Good News / MetaFaith|
Preferences and the Presence of God
by Wayne Ferguson
26.08.2007, changed 31.08.2007
Nearly four hundred years ago, a Christian mystic named Brother Lawrence learned to practice the presence of God and was gracious enough to share what he had learned with a friend:
"After having given myself wholly to God to make all the satisfaction I could for my sins, I renounced, for the love of Him, everything that was not God; and I began to live as if there was none but He and I in the world. . . . I worshipped Him the oftenest I could, keeping my mind in His holy presence and recalling it as often as I found it wandered from Him." [More]

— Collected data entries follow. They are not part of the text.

(** The next outcome of [write]/[writev]. *)
Definition next_write (w : world) : write_result * world :=
  match writes w with
  | r :: rs => (r, set_writes rs w)
  | [] => (WouldBlock, w)
  end.

(** The reactor's timers: the next outcome of [register_timer]; [unregister_timer] of an
    identifier other than -1; and a timer that fires, which is unregistered before its
    callback runs. *)
Definition register_timer (k : timer) (w : world) : option Z * world :=
  match timers w with
  | Some id :: rs => (Some id, set_registered ((id, k) :: registered w) (set_timers rs w))
  | None :: rs => (None, set_timers rs w)
  | [] => (None, w)
  end.

Definition drop_timer (id : Z) (l : list (Z * timer)) : list (Z * timer) := List.filter (fun t => negb (fst t =? id)) l.

Definition unregister_timer (id : Z) (w : world) : world :=
  set_registered (if id =? -1 then registered w else drop_timer id (registered w)) w.

Definition fired (id : Z) (w : world) : world := set_registered (drop_timer id (registered w)) w.

(** What the application asks of a connection. *)
Inductive command :=
  | CmdSendText (text : bytes)
  | CmdSendBinary (data : bytes)
  | CmdClose (code : Z) (reason : bytes).

#[local] Arguments encode_header : simpl never.
#[local] Arguments decode_frame : simpl never.

Section Connection.
Context (cfg : WsServerConfig).
Context (on_message : bool -> bytes -> list command).

(** ** Teardown and the write path *)

(** Terminal; every registration is dropped, [on_close] fires. *)
Definition finish_close (code : Z) (w : world) : world :=
  if finished_ w then w else
  let w := set_open false (set_closing true (set_finished true w)) in
  let w := set_write_armed false (set_read_armed false w) in
  let w := set_ping_timer (-1) (unregister_timer (ping_timer_id_ w) w) in
  let w := set_pong_timer (-1) (unregister_timer (pong_timer_id_ w) w) in
  emit Deregister (emit (DispatchClose code) w).

Definition report_error (e : errc) (w : world) : world := emit (DispatchError e) w.

Definition raw_append (p : bytes) (w : world) : world :=
  if zlen p =? 0 then w else set_sbuf (sbuf_ w ++ p) (ssent_ w) w.

Definition arm_write (w : world) : world :=
  if write_armed_ w || finished_ w then w else set_write_armed true w.

Definition buffer_tail (hdr payload : bytes) (sent : Z) (w : world) : world :=
  if sent <? zlen hdr then raw_append payload (raw_append (zdrop sent hdr) w)
  else raw_append (zdrop (sent - zlen hdr) payload) w.

Definition send_frame (op : Opcode) (payload : bytes) (w : world) : bool * world :=
  if finished_ w then (false, w) else
  let hdr := encode_header op (zlen payload) true false [] in
  let pending := zlen (sbuf_ w) - ssent_ w in
  let need := zlen hdr + zlen payload in
  if max_send_queue cfg <? pending + need then
    (false, finish_close TryAgainLater (report_error no_buffer_space w))
  else if (pending =? 0) && negb (write_armed_ w) then
    match next_write w with
    | (Accept k, w) =>
        let n := Z.min (Z.of_nat k) need in
        let w := emit (Sent (ztake n (hdr ++ payload))) (emit (Accepted op payload) w) in
        if n =? need then (true, w)
        else (true, arm_write (buffer_tail hdr payload n w))
    | (WouldBlock, w) =>
        let w := emit (Accepted op payload) w in
        (true, arm_write (raw_append payload (raw_append hdr w)))
    | (WriteError e, w) =>
        (false, finish_close kWsAbnormalClosure (report_error (errno_ e) w))
    end
  else
    let w := emit (Accepted op payload) w in
    let w := raw_append payload (raw_append hdr w) in
    (true, if write_armed_ w then w else arm_write w).

(** Graceful close: queue a Close frame, stop reading, finish once flushed. *)
Definition begin_close (code : Z) (reason : bytes) (w : world) : world :=
  if closing_ w || finished_ w then w else
  let w := set_close_code code (set_closing true w) in
  let w := set_read_armed false w in
  let payload := [(code >> 8) .& 0xFF; code .& 0xFF] ++ ztake 123 reason in
  let '(_, w) := send_frame Close payload w in
  if negb (finished_ w) && (zlen (sbuf_ w) =? ssent_ w) && negb (write_armed_ w)
  then finish_close code w else w.

(** [while (ssent_ < sbuf_.size())]: true when the buffer was drained.  Every
    turn that goes on advances [ssent_], so [length sbuf_] turns are enough. *)
Fixpoint flush (fuel : nat) (w : world) : bool * world :=
  match fuel with
  | O => (true, w)
  | S fuel =>
      if ssent_ w <? zlen (sbuf_ w) then
        match next_write w with
        | (Accept k, w) =>
            let n := Z.min (Z.of_nat k) (zlen (sbuf_ w) - ssent_ w) in
            if 0 <? n then
              let w := emit (Sent (ztake n (zdrop (ssent_ w) (sbuf_ w)))) w in
              flush fuel (set_sbuf (sbuf_ w) (ssent_ w + n) w)
            else (false, finish_close kWsAbnormalClosure (report_error (errno_ 0) w))
        | (WouldBlock, w) => (false, w)
        | (WriteError e, w) =>
            (false, finish_close kWsAbnormalClosure (report_error (errno_ e) w))
        end
      else (true, w)
  end.

Definition on_writable (w : world) : world :=
  if finished_ w then w else
  match flush (length (sbuf_ w)) w with
  | (false, w) => w
  | (true, w) =>
      let w := set_write_armed false (set_sbuf [] 0 w) in
      if closing_ w then finish_close (close_code_ w) w else w
  end.

(** ** The application's calls *)

Definition send_user (op : Opcode) (payload : bytes) (w : world) : bool * world :=
  if finished_ w || closing_ w then (false, w) else send_frame op payload w.

Definition exec (c : command) (w : world) : world :=
  match c with
  | CmdSendText text => snd (send_user Text text w)
  | CmdSendBinary data => snd (send_user Binary data w)
  | CmdClose code reason => begin_close code reason w
  end.

(** ** The read path *)

Definition deliver (data : bytes) (is_text : bool) (w : world) : bool * world :=
  if is_text && validate_utf8 cfg && negb (ws_is_valid_utf8 data) then
    (false, begin_close InvalidPayload [] w)
  else
    let w := emit (Deliver is_text data) w in
    let w := foldl (fun w c => exec c w) w (on_message is_text data) in
    (negb (closing_ w) && negb (finished_ w), w).

(** Fragmentation reassembly and message delivery. *)
Definition handle_data (frame : WsFrame) (w : world) : bool * world :=
  if bool_decide (opcode frame = Continuation) then
    if frag_opcode_ w =? 0 then (false, begin_close ProtocolError [] w) else
    if max_message_size cfg <? zlen (assembly_ w) + zlen (payload frame)
    then (false, begin_close MessageTooBig [] w) else
    let assembly := assembly_ w ++ payload frame in
    if fin frame then
      let is_text := frag_opcode_ w =? to_underlying Text in
      let '(ok, w) := deliver assembly is_text (set_assembly assembly 0 w) in
      (ok, set_assembly [] (frag_opcode_ w) w)
    else (true, set_assembly assembly (frag_opcode_ w) w)
  else if negb (frag_opcode_ w =? 0) then (false, begin_close ProtocolError [] w)
  else if max_message_size cfg <? zlen (payload frame)
  then (false, begin_close MessageTooBig [] w)
  else
    let is_text := bool_decide (opcode frame = Text) in
    if fin frame then deliver (payload frame) is_text w
    else (true, set_assembly (payload frame) (to_underlying (opcode frame)) w).

Definition on_pong (w : world) : world :=
  let w := set_awaiting_pong false w in
  if pong_timer_id_ w =? -1 then w else set_pong_timer (-1) (unregister_timer (pong_timer_id_ w) w).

Note that Brother Lawrence did not always perform this exercise flawlessly:
"I found no small pain in this exercise. Yet I continued it notwithstanding all the difficulties that occurred." [More]
But despite the difficulties, he informs his friend, "I tried not to trouble or disquiet myself when my mind wandered." Rather, as indicated above, he simply recalled his mind to God's holy presence as often as he noticed it wandered from Him.
About 300 years after Brother Lawrence, the Sufi mystic Hazrat Inayat Khan also wrote about practicing the presence of God:
"Every moment passed outside the presence of God is sin, and every moment in His presence is virtue." [More]
Most of the time, it seems, we are tempted away from God's presence by inordinate desires of one kind or another. And all too often, such desires are rooted in feelings of fear and insecurity. As an elderly Christian lady once remarked to me, somewhat ironically, "I guess it's easier to worry than to trust!”
Indeed, for many of us, such worries can be truly difficult to shake. Rather than pretending they don't exist or simply giving in and becoming consumed by them, another option is to pray about the things that are worrying us, expressing our desires in the form of preferences as we continue to practice the presence of God: Lord, I would prefer such-an-such, nevertheless, not my will but thine be done.
Let’s say, for example, that we are worried about how a job or other relationship is unfolding: Lord, I would prefer that this job or relationship works out in the way that I have imagined it, nevertheless, not my will but thine be done.
Perhaps we are afraid of the possible results of some foolish mistake we made: Lord, I would prefer that there be no harmful repercussions from this, nevertheless, not my will but thine be done.
Or maybe someone we love is seriously ill: Lord, I would prefer that he or she be completely healed of this disease, nevertheless, not my will but thine be done.
No situation is too serious or too trivial to try this with. Indeed, sometimes it is even helpful to pray about our state of anxiety, itself: Lord, I would prefer not to feel this anxiety, nevertheless, not my will but thine be done.
In this way we can acknowledge our (often conflicting) desires as preferences and begin sorting through them in a orderly, spiritual manner (instead of becoming consumed with them—or, worse, by them). And over time, our decision making process will be transformed as we learn to live moment by moment in His life sustaining presence, surrendering unconditionally to His will for our life.
[Editor's Note: This article was inspired, in part, by Joel Kupperman's discussion of "Desire and Suffering" in the chapter on The Dhammapada in his Classic Asian Philosophy: A Guide to the Essential Texts. The image is from FirstPresbyterian.Org.]